Doris K. Wu, Ph.D.

We rely on the inner ear, an intricate sensory organ, to hear and to maintain balance. Formation of this organ is a complex process that occurs in a precise temporal sequence. This temporal sequence is largely initiated by cues from tissues surrounding the ear primordium, followed by a cascade of molecular events within the ear tissue. Any missteps in this process will most likely result in some degree of dysfunction affecting the abilities to hear and maintain balance.

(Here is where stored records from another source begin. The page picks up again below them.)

(* ===== verification/StateDbExamples.v ===== *)
(** Concrete runs of the state database: the theorems applied to configurations that can be
    reached, and a restart that loses the pruning window. *)

From stdpp Require Import base numbers list option gmap sets fin_maps relations.
From S2P Require Import Prelude NonCanonical Discard NonCanonicalInv NonCanonicalOps Canonicalize Journal OverlaySteps OverlayExamples Pruning StateDb Window Backed StateDbSteps StateDbOps.

Local Open Scope Z_scope.
Local Open Scope rust_scope.

Abbreviation SD := (@StateDbSync Z Z Z _ _ _ _).
Abbreviation Config := (SD * @Database Z Z Z _ _ * list (@PruningRecord Z Z))%type.

(** A database with nothing in it *)
Abbreviation blank := (@empty_database Z Z Z _ _).

(** One block in the window *)
Definition keep_one : Constraints := mkConstraints (Some 1).
Abbreviation sd_reach := (sd_reachable content number_of keep_one blank).

Definition edits (ins del : list Z) : ChangeSet Z Z := mkChangeSet ((fun k => (k, k)) <$> ins) del.

Definition sd_do_insert (h parent : Z) (ins del : list Z) (x : Config) : Config :=
  match insert_block (E := unit) h (number_of h) parent (edits ins del) x.1.1 with
  | (s', Ok c) => (s', apply_state_commit x.1.2 c, x.2)
  | (s', _) => (s', x.1.2, x.2)
  end.

Definition first_block (x : Config) : option BlockOverlay := head (default [] (bss_of (non_canonical x.1.1) !! 0%nat)).

Definition sd_do_canonicalize (x : Config) : Config :=
  match first_block x with
  | Some o =>
      match canonicalize_block (E := unit) (get_meta x.1.2) (hash o) x.1.1 with
      | (s', Ok c) => (s', apply_state_commit x.1.2 c, x.2 ++ [changes_of o])
      | (s', _) => (s', x.1.2, x.2)
      end
  | None => x
  end.

Definition sd_do_pin (h : Z) (x : Config) : Config :=
  ((sd_pin (E := unit) h (number_of h) false x.1.1).1, x.1.2, x.2).

Lemma sd_reach_insert h parent ins del x :
  sd_reach x.1.1 x.1.2 x.2 ->
  insertable content number_of (non_canonical x.1.1) h (number_of h) parent (edits ins del) ->
  is_ok (insert_block (E := unit) h (number_of h) parent (edits ins del) x.1.1).2 = true ->
  sd_reach (sd_do_insert h parent ins del x).1.1 (sd_do_insert h parent ins del x).1.2 (sd_do_insert h parent ins del x).2.
Proof.
  intros Hr Hi Ho. destruct x as [[s db] hist]. cbn [fst snd] in *. eapply rtc_r; [exact Hr|].
  unfold sd_do_insert. cbn [fst snd].
  destruct (insert_block h (number_of h) parent (edits ins del) s) as [s' [c|e|]] eqn:He; try done.
  exact (sd_step_insert content number_of blank s db hist h _ parent _ s' c Hi He).
Qed.

Lemma sd_reach_canonicalize x o :
  sd_reach x.1.1 x.1.2 x.2 -> first_block x = Some o -> finalizable blank x.1.1 x.2 o ->
  is_ok (canonicalize_block (E := unit) (get_meta x.1.2) (hash o) x.1.1).2 = true ->
  sd_reach (sd_do_canonicalize x).1.1 (sd_do_canonicalize x).1.2 (sd_do_canonicalize x).2.
Proof.
  intros Hr Hfb Hf Ho. unfold sd_do_canonicalize. rewrite Hfb. destruct x as [[s db] hist]. cbn [fst snd] in *.
  destruct (canonicalize_block (get_meta db) (hash o) s) as [s' [c|e|]] eqn:He; try done.
  eapply rtc_r; [exact Hr|]. exact (sd_step_canonicalize content number_of blank s db hist o s' c Hf He).
Qed.

Lemma sd_reach_pin h x :
  sd_reach x.1.1 x.1.2 x.2 -> default 0 (pinned (non_canonical x.1.1) !! h) + 1 < 2 ^ 32 ->
  sd_reach (sd_do_pin h x).1.1 (sd_do_pin h x).1.2 (sd_do_pin h x).2.
Proof.
  intros Hr Hp. destruct x as [[s db] hist]. cbn [fst snd] in *. eapply rtc_r; [exact Hr|]. unfold sd_do_pin. cbn [fst snd].
  destruct (sd_pin h (number_of h) false s) as [s' r] eqn:He.
  exact (sd_step_pin content number_of blank s db hist h _ false s' r Hp He).
Qed.

Definition start : Config := (empty_statedb keep_one, blank, []).

Lemma reach_start : sd_reach start.1.1 start.1.2 start.2.
Proof. apply rtc_refl. Qed.

Lemma fresh_start : fresh_database content keep_one blank.
Proof. split; [done|]. split; [|done]. apply map_Forall_empty. Qed.

(** Block 1 inserts the keys 1 and 2 and is canonical; block 10 replaces 1 by 3. *)
Definition one : Config := sd_do_canonicalize (sd_do_insert 1 (-10) [1; 2] [] start).
Definition two : Config := sd_do_insert 10 1 [3] [1] one.

Ltac fin := split; [concrete|]; split; [apply (list_elem_of_lookup_2 _ 0); vm_compute; reflexivity|];
  split; apply (bool_decide_unpack _); vm_compute; exact I.

Lemma one_reachable : sd_reach one.1.1 one.1.2 one.2.
Proof.
  eapply sd_reach_canonicalize; [|vm_compute; reflexivity|fin|concrete].
  apply sd_reach_insert; [|concrete..]. apply reach_start.
Qed.

Lemma two_reachable : sd_reach two.1.1 two.1.2 two.2.
Proof. apply sd_reach_insert; [|concrete..]. apply one_reachable. Qed.

(** The block 10 *)
Definition block_10 : BlockOverlay := mkOverlay 10 0 (JournalKey 1 0) [3] [1].

Lemma two_finalizable : finalizable blank two.1.1 two.2 block_10.
Proof. fin. Qed.

Definition three : Config := sd_do_canonicalize two.

Lemma three_reachable : sd_reach three.1.1 three.1.2 three.2.
Proof. eapply sd_reach_canonicalize; [apply two_reachable|vm_compute; reflexivity|apply two_finalizable|concrete]. Qed.

(** Block 1 is pinned before block 10 becomes canonical. *)
Definition pinned_1 : Config := sd_do_pin 1 two.

Lemma pinned_1_reachable : sd_reach pinned_1.1.1 pinned_1.1.2 pinned_1.2.
Proof. apply sd_reach_pin; [apply two_reachable|concrete]. Qed.

Lemma pinned_1_finalizable : finalizable blank pinned_1.1.1 pinned_1.2 block_10.
Proof. fin. Qed.

Definition window_of (x : Config) : @RefWindow Z Z _ _ := default (mkWindow (Mem [] ∅) 0) (sd_pruning x.1.1).

Lemma database_exact_witness :
  dom (state three.1.2) = ⋃ window_states blank three.2 (window_of three) /\
  window_size (window_of three) = 1.
Proof.
  destruct (database_exact content number_of keep_one blank three.1.1 three.1.2 three.2
    fresh_start three_reachable) as (w & Hw & Hd & _).
  assert (window_of three = w) as -> by (unfold window_of; rewrite Hw; reflexivity).
  split; [exact Hd|]. assert (sd_pruning three.1.1 = Some (window_of three)) as He by (vm_compute; reflexivity).
  rewrite Hw in He. injection He as ->. vm_compute. reflexivity.
Defined.

Lemma canonicalize_block_correct_witness :
  exists s' c, canonicalize_block (E := unit) (get_meta two.1.2) 10 two.1.1 = (s', Ok c) /\
    last_canonicalized (non_canonical s') = Some (10, 1).
Proof.
  destruct (canonicalize_block_correct content number_of keep_one blank two.1.1 two.1.2 two.2 block_10
    fresh_start two_reachable two_finalizable) as (w & s' & c & w' & pruned & _ & Hrun & _ & Hl & _).
  exists s', c. split; [exact Hrun|exact Hl].
Defined.

Lemma pinned_state_kept_witness :
  state (sd_do_canonicalize pinned_1).1.2 !! 1 = Some 1.
Proof.
  apply (pinned_state_kept content number_of keep_one blank pinned_1.1.1 pinned_1.1.2 pinned_1.2
    (window_of pinned_1) block_10 (sd_do_canonicalize pinned_1).1.1
    (match canonicalize_block (E := unit) (get_meta pinned_1.1.2) 10 pinned_1.1.1 with
     | (_, Ok c) => c | _ => default_commit end) 0 (mkRecord 1 [1; 2] []) {[1; 2]}
    fresh_start pinned_1_reachable pinned_1_finalizable).
  - vm_compute. reflexivity.
  - vm_compute. reflexivity.
  - vm_compute. reflexivity.
  - vm_compute. reflexivity.
  - exists 1. vm_compute. reflexivity.
  - set_solver.
Defined.

Lemma states_readable_witness : sd_get (node_get two.1.2) two.1.1 3 = Ok (Some 3).
Proof.
  destruct (states_readable content number_of keep_one blank two.1.1 two.1.2 two.2 fresh_start two_reachable)
    as (_ & Hat & _).
  apply (Hat 10 (next_state (final (dom (state blank)) two.2) (changes_of block_10)) 3).
  - apply (at_first blank two.1.1 two.2 block_10). apply (list_elem_of_lookup_2 _ 0). vm_compute. reflexivity.
  - apply (bool_decide_unpack _). vm_compute. exact I.
Defined.

Lemma reset_correct_witness :
  exists s', reset (E := unit) (get_meta three.1.2) 5 three.1.1 = Ok s' /\ sd_pruning s' = sd_pruning three.1.1.
Proof.
  destruct (reset_correct content number_of keep_one blank three.1.1 three.1.2 three.2 5
    fresh_start three_reachable) as (s' & Hrun & Hw & _).
  - split; [vm_compute; discriminate|]. intros w _. right. vm_compute. discriminate.
  - apply Nat.leb_le. vm_compute. reflexivity.
  - apply Nat.leb_le. vm_compute. reflexivity.
  - exists s'. split; [exact Hrun|exact Hw].
Defined.

Lemma is_pruned_correct_witness :
  is_pruned (E := unit) three.1.1 10 1 = Ok NotPruned /\ is_pruned (E := unit) three.1.1 1 0 = Ok Pruned.
Proof.
  assert (sd_pruning three.1.1 = Some (window_of three)) as Hw by (vm_compute; reflexivity).
  assert (last_canonicalized (non_canonical three.1.1) = Some (10, 1)) as Hl by (vm_compute; reflexivity).
  pose proof (is_pruned_correct content number_of keep_one blank three.1.1 three.1.2 three.2 (window_of three)) as Hp.
  split.
  - destruct (Hp 10 1 10 1 fresh_start three_reachable Hw Hl ltac:(lia)) as [[He _]|[He _]]; [exact He|].
    exfalso. vm_compute in He. discriminate.
  - destruct (Hp 1 0 10 1 fresh_start three_reachable Hw Hl ltac:(lia)) as [[He _]|[He _]]; [|exact He].
    exfalso. vm_compute in He. discriminate.
Defined.

Lemma pin_correct_witness :
  sd_pin (E := unit) 77 7 true two.1.1 = (two.1.1, Ok (Some PinInvalidBlock)).
Proof.
  assert (sd_pruning two.1.1 = Some (window_of two)) as Hw by (vm_compute; reflexivity).
  pose proof (pin_correct content number_of keep_one blank two.1.1 two.1.2 two.2 (window_of two) 77 7 true
    fresh_start two_reachable Hw ltac:(lia)) as Hp.
  cbn zeta in Hp. specialize (Hp ltac:(vm_compute; split; [discriminate|reflexivity])).
  destruct (decide _) as [Hd|_] in Hp; [|exact Hp]. exfalso.
  destruct Hd as [[p Hd]|[_ Hd]]; vm_compute in Hd; discriminate.
Defined.

(** A window on the database, its only record in the journal *)
Definition journal_5 : @Database Z Z Z _ _ :=
  mkDatabase ∅ (fun k => if decide (k = PruningJournalKey 5) then Some (PruningRecordOf 50 [] [7]) else None).
Definition backed_5 : @RefWindow Z Z _ _ := mkWindow (DbBacked [] 1 (Some 5)) 5.

Lemma backed_5_ok : backed_ok (E := unit) (get_meta journal_5) backed_5 [mkRecord 50 [] [7]] [] 1 1.
Proof.
  split; [by exists (Some 5)|done|done| |cbn; lia]. split; [done|]. split.
  - intros [|i] r Hi Hr; [|lia]. injection Hr as <-. reflexivity.
  - intros i Hi. unfold get_meta. cbn. rewrite decide_False; [done|]. intros [= Heq]. lia.
Qed.

Lemma backed_window_correct_witness :
  exists w1 (c1 : @CommitSet Z Z Z), note_canonical (E := unit) 60 6 default_commit backed_5 = (w1, Ok c1) /\ window_base w1 = 5.
Proof.
  destruct (backed_window_correct (E := unit) (get_meta journal_5) backed_5 [mkRecord 50 [] [7]] [] 1 1 60 6
    (default_commit : @CommitSet Z Z Z) 1 ∅ backed_5_ok) as (w1 & c1 & Hrun & _ & Hb & _).
  - left. reflexivity.
  - lia.
  - lia.
  - exists w1, c1. split; [exact Hrun|exact Hb].
Defined.

(** ** A node that starts with a later block *)

(** Block 50 has the number 5. *)
Definition late : Config := sd_do_canonicalize (sd_do_insert 50 40 [1; 2] [] start).

Lemma late_reachable : sd_reach late.1.1 late.1.2 late.2.
Proof.
  eapply sd_reach_canonicalize; [|vm_compute; reflexivity|fin|concrete].
  apply sd_reach_insert; [|concrete..]. apply reach_start.
Qed.


Lemma restart_forgets_window_witness :
  is_pruned (E := unit) late.1.1 50 5 = Ok NotPruned /\
  exists s', reset (E := unit) (get_meta late.1.2) 9 late.1.1 = Ok s' /\
    window_size <$> sd_pruning s' = Some 0 /\ is_pruned (E := unit) s' 50 5 = Ok Pruned /\
    state_meta late.1.2 (PruningJournalKey 5) = Some (PruningRecordOf 50 [1; 2] []).
Proof.
  destruct (restart_forgets_window content number_of keep_one blank late.1.1 late.1.2 late.2 (window_of late) 50 5 50 5 9)
    as (Hnot & s' & Hrun & Hs & Hp & _).
  - apply fresh_start.
  - apply late_reachable.
  - vm_compute. reflexivity.
  - vm_compute. reflexivity.
  - vm_compute. discriminate.
  - vm_compute. reflexivity.
  - apply Nat.leb_le. vm_compute. reflexivity.
  - split; [vm_compute; discriminate|vm_compute; reflexivity].
  - split; [exact Hnot|]. exists s'. split; [exact Hrun|]. split; [by rewrite Hs|]. split; [exact Hp|vm_compute; reflexivity].
Defined.

(** ** The archive modes and opening *)

(** A block that replaces the key 2 by 1 *)
Definition archive : SD := (insert_block (E := unit) 10 1 0 (edits [1] [2]) (initial ArchiveCanonical true)).1.
Definition archived : SD * res (Error unit) CommitSet := canonicalize_block (get_meta blank) 10 archive.

Lemma archive_never_deletes_witness :
  exists c, archived.2 = Ok c /\ cs_inserted (data c) = [(1, 1)] /\ cs_deleted (data c) = [].
Proof.
  destruct archived as [s' [c|e|]] eqn:Ha; [|vm_compute in Ha; discriminate..].
  exists c. split; [reflexivity|]. split; [vm_compute in Ha; injection Ha as _ <-; reflexivity|].
  apply (proj1 (proj2 (archive_never_deletes (E := unit) (get_meta blank) archive eq_refl eq_refl)) 10 s' c).
  exact Ha.
Defined.

Lemma open_correct_witness :
  exists c, open_statedb (E := unit) (get_meta blank) 3 (Some (blocks_pruning 7)) true true =
    Ok (c, initial (blocks_pruning 7) true).
Proof.
  destruct (open_correct (E := unit) blank 3 (Some (blocks_pruning 7)) true) as (c & Hrun & _).
  - intros k. reflexivity.
  - exists c. exact Hrun.
Defined.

The goal of the laboratory is to identify the molecular mechanisms underlying the formation of this complex structure. Using mouse, chicken, and zebrafish as animal models, we focus on identifying the external cues that instruct the ear rudiment about its positional information—for example, where to form the cochlea (hearing apparatus) versus the semi-circular canals (non-sensory vestibular structures). Another focus of the laboratory is to determine the cascades of events induced by external cues, which specify all aspects of inner ear development including the three primary cell types (neural, sensory, and nonsensory) of the ear rudiment and the identity of each sensory structure and the types of sensory hair cells and polarity within. By understanding the normal development of the inner ear at a molecular level, we may help to design better strategies to alleviate hearing and balancing disorders.

Dr. Wu received her bachelor's degree from the University of Wisconsin at Stevens Point, her master’s degree from the Department of Physiology at the University of Southern California, and her Ph.D. from the Department of Anatomy (currently the Department of Neurobiology) at the University of California at Los Angeles (UCLA). She received her postdoctoral training from the Mental Retardation Center (now the Intellectual and Developmental Disabilities Research Center) at UCLA and the Department of Genetics at Harvard Medical School. She joined the NIDCD in 1993 and has published many papers on the molecular mechanisms underlying inner ear development.